American Journal of Emergency Medicine
Volume 27, Issue 8 , Pages 916-921, October 2009

Lack of association between left bundle-branch block and acute myocardial infarction in symptomatic ED patients

  • Anna Marie Chang, MD

      Affiliations

    • Department of Emergency Medicine, Hospital of the University of Pennsylvania, Philadelphia, PA 19104-4283, USA
    • Corresponding Author InformationCorresponding author. Department of Emergency Medicine, University of Pennsylvania. Philadelphia, PA 19104-4283, USA. Tel.: +1 215 421 4120.
  • ,
  • Frances S. Shofer, PhD

      Affiliations

    • Department of Emergency Medicine, Hospital of the University of Pennsylvania, Philadelphia, PA 19104-4283, USA
  • ,
  • Jeffrey A. Tabas, MD

      Affiliations

    • Division of Emergency Services, Department of Medicine, San Francisco General Hospital, University of California–San Francisco, San Francisco, CA 94143, USA
  • ,
  • David J. Magid, MD, MPH

      Affiliations

    • Department of Emergency Medicine, University of Colorado Health Sciences Center, Denver, CO 80045, USA
  • ,
  • Christine M. McCusker, RN, BSN

      Affiliations

    • Department of Emergency Medicine, Hospital of the University of Pennsylvania, Philadelphia, PA 19104-4283, USA
  • ,
  • Judd E. Hollander, MD

      Affiliations

    • Department of Emergency Medicine, Hospital of the University of Pennsylvania, Philadelphia, PA 19104-4283, USA

Received 9 May 2008; received in revised form 18 June 2008; accepted 16 July 2008.

Abstract 

Objective

Guidelines recommend treating patients with a new or presumed new left bundle-branch block (LBBB) similar to those with an acute ST-segment elevation myocardial infarction.
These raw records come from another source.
Lemma lower_u64 b : u64_ok (if b <? FIXED_HIGHER_HALF_OFFSET_64 then u64 (FIXED_HIGHER_HALF_OFFSET_64 - b) else 0).
Proof. unfold u64_ok. case_if; [apply wrap_range; lia|lia]. Qed.

Lemma slide_post kaslr L :
  page_power (SectionAlignment nt) ->
  pe_is_reloc L = is_relocatable nt -> pe_image_size L = SizeOfImage nt ->
  pe_virtual_base L = u64 (ImageBase nt + pe_slide L) ->
  (ImageBase nt <? FIXED_HIGHER_HALF_OFFSET_64) && negb (is_relocatable nt) = false ->
  let lower := if ImageBase nt <? FIXED_HIGHER_HALF_OFFSET_64 then u64 (FIXED_HIGHER_HALF_OFFSET_64 - ImageBase nt) else 0 in
  (if is_relocatable nt && kaslr
   then randomised rand (SectionAlignment nt) lower (pe_slide L) /\
        FIXED_HIGHER_HALF_OFFSET_64 <= u64 (ImageBase nt + pe_slide L + SizeOfImage nt)
   else pe_slide L = lower) ->
  slide_chosen kaslr L.
Proof.
  intros Hpow Hr Hsz Hvb Hlow lower Hslide. pose proof (file_nt_ok file Hbytes) as [_ _ Hb _ Hs _ _ _].
  split; [done| | |].
  - rewrite Hr. intros E. rewrite E in *. cbn in Hslide. subst lower. rewrite Hslide.
    destruct (Z.ltb_spec (ImageBase nt) FIXED_HIGHER_HALF_OFFSET_64); [done|]. split; [done|lia].
  - intros Hrand Hal. rewrite Hvb.
    assert (exists r, r mod 4096 = 0 /\ pe_slide L = u64 (r + lower)) as (r & Hr0 & ->).
    { pose proof (lower_u64 (ImageBase nt)) as Hu. fold lower in Hu. unfold u64_ok in Hu.
      destruct (is_relocatable nt && kaslr).
      - destruct Hslide as [(t & _ & ->) _]. eexists. split; [|done]. by apply mask_multiple.
      - exists 0. split; [done|]. rewrite Z.add_0_l, wrap_small by lia. done. }
    unfold lower, wrap. rewrite Zplus_mod_idemp_r. rewrite Z.mod_mod_divide by (by exists (2 ^ 52)).
    destruct (Z.ltb_spec (ImageBase nt) FIXED_HIGHER_HALF_OFFSET_64) as [Hl|Hh].
    + rewrite (Z.mod_small (FIXED_HIGHER_HALF_OFFSET_64 - ImageBase nt) (2 ^ 64)) by (unfold FIXED_HIGHER_HALF_OFFSET_64 in *; lia).
      replace (ImageBase nt + _) with (r + FIXED_HIGHER_HALF_OFFSET_64) by lia. by rewrite Zplus_mod, Hr0.
    + rewrite Z.add_0_r, Zplus_mod, Hr0, (Hal Hh). done.
  - intros Hrand E. rewrite Hr in E. rewrite E in Hslide. destruct Hslide as [(t & _ & Hsl) Hin].
    rewrite Hvb, Hsz, Hsl in *. apply slid_base; [done|done| |done]. by apply mask_multiple.
Qed.

Lemma pe64_load_post (kaslr want_ranges : bool) :
  res_post (fun L => image_loaded L /\ slide_chosen kaslr L /\
      if want_ranges then exists rs, pe_ranges_ L = Some rs /\ ranges_loaded (pe_virtual_base L) rs else pe_ranges_ L = None)
    any_panic (pe64_load arch_ file file_size alloc rand kaslr want_ranges).
Proof.
  pose proof (file_nt_ok file Hbytes) as Hnt. pose proof (file_sections_ok file Hbytes) as Hok.
  unfold pe64_load. eapply bind_any; [by apply header_post|]. intros r (-> & Hne & Hpow).
  destruct sections as [|first rest] eqn:Hfirst; [done|]. rewrite <- Hfirst in *. clear Hne.
  apply check_post. intros Hlow.
  eapply bind_any; [apply alloc_block; [destruct Hnt; unfold u64_ok; lia|done]|]. intros phys _.
  apply check_post. intros [Hh1%Z.ltb_ge Hh2%Z.ltb_ge]%orb_false_iff.
  assert (forall k va size, pe64_data_directory nt k = Some (va, size) -> 0 <= va /\ 0 <= size) as Hdirs.
  { intros k va size. unfold pe64_data_directory. case_if; [done|]. intros H'%(nt_directories _ Hnt). lia. }
  pose proof (nt_headers_size _ Hnt) as Hhs. pose proof (nt_size _ Hnt) as Hisz.
  pose proof (length_slice_of file 0 (SizeOfHeaders nt)) as Hsl.
  rewrite bytes_at_ok by lia. cbn [rbind]. rewrite copy_to_ok by (rewrite ?length_replicate; lia). cbn [rbind].
  eapply bind_any; [apply pe_slide_post, lower_u64|]. intros slide [_ Hslide].
  eapply bind_any; [apply (place_sections_post file file_size Hsize); [done|]|].
  { rewrite length_buf_write by (rewrite ?length_replicate; lia). rewrite length_replicate. lia. }
  intros image (Hp & Hl & Hi).
  assert (image = layout file) as -> by (by apply (copied_layout file file_size Hbytes Hsize (SectionAlignment nt))).
  rewrite (rd_lookup sections 0 first) by (by rewrite Hfirst). cbn [rbind].
  eapply (bind_any (fun _ => VirtualAddress first <> 0 -> pages (SizeOfHeaders nt) <= VirtualAddress first)).
  { unfold check_headers. destruct (Z.eqb_spec (VirtualAddress first) 0) as [E|E]; cbn [negb]; [by intros ?|].
    apply unwrap_post. intros top Ht. apply align_up_pages in Ht as ->; [|lia..]. unfold check. case_if; [done|]. bool_hyps. by intros _. }
  intros _ Habove. eapply bind_any; [apply check_imports_post; [done|by apply Hdirs]|]. intros _ _.
  eapply bind_any; [apply apply_relocations_post; [by apply layout_bytes|done|by apply Hdirs]|].
  intros image' (ts & -> & Hts & Hnamed).
  eapply (bind_any (fun o => if want_ranges then exists rs, o = Some rs /\ ranges_loaded (u64 (ImageBase nt + slide)) rs else o = None)).
  { destruct want_ranges; [|done]. eapply bind_any; [apply (ranges_post first rest); try done|by intros rs ?; exists rs].
    apply wrap_range. lia. }
  intros o Ho. cbn [res_post pe_ranges_ pe_virtual_base]. split; [|split; [by apply slide_post|done]].
  rewrite <- Hl in Hts. split; try done. cbn [pe_image pe_slide]. exists ts.
  split_and!; [done|by rewrite <- Hl|done| |].
  - intros i Hlt Ha. rewrite rebase_all_outside by done. by apply layout_lookup.
  - intros l1 t l2 -> Ha. by apply word_rebased; [apply layout_bytes| |].
Qed.
End Correct.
It is often unclear which emergency department (ED) patients with potentially ischemic symptoms actually have an acute myocardial infarction (AMI), even in the setting of LBBB. Our null hypothesis was that in ED patients with potential AMI, the presence of a new or presumed new LBBB would not predict an increased likelihood of AMI.

Methods

This was an observational cohort study. Patients older than 30 years who presented with chest pain or other ischemic equivalent and had an electrocardiogram (ECG) to evaluate potential acute coronary syndrome (ACS) were enrolled. Data collected include demographics, history, ECG, and cardiac markers. Electrocardiograms were classified according to the standardized guidelines, including LBBB not known to be old (new or presumed new LBBB), LBBB known to be old, or no LBBB. The hospital course was followed, and 30-day follow-up was performed on all patients. Our main outcome was AMI.

Results

There were 7937 visits (mean age, 54.3 ± 15 years, 57% female, 68% black): 55 had new or presumed new LBBB, 136 had old LBBB, and 7746 had no LBBB. The rate of AMI was not significantly different between the 3 groups (7.3% vs 5.2% vs 6.1%; P = .75). Revascularization (7.8% vs old 5.2% vs 4.3%; P = .04) and coronary artery disease were more common in patients with new or presumed new LBBB (19.2% vs 11.9% vs 10.1%; P = .0004).

Conclusions

Despite guideline recommendations that patients with potential ACS and new or presumed new LBBB should be treated similar to STEMI, ED patients with a new or presumed new LBBB are not at increased risk of AMI. In fact, the presence of LBBB, whether new or old, did not predict AMI. Caution should be used in applying recommendations derived from patients with definite AMI to ED patients with potential ACS that may or may not be sustaining an AMI.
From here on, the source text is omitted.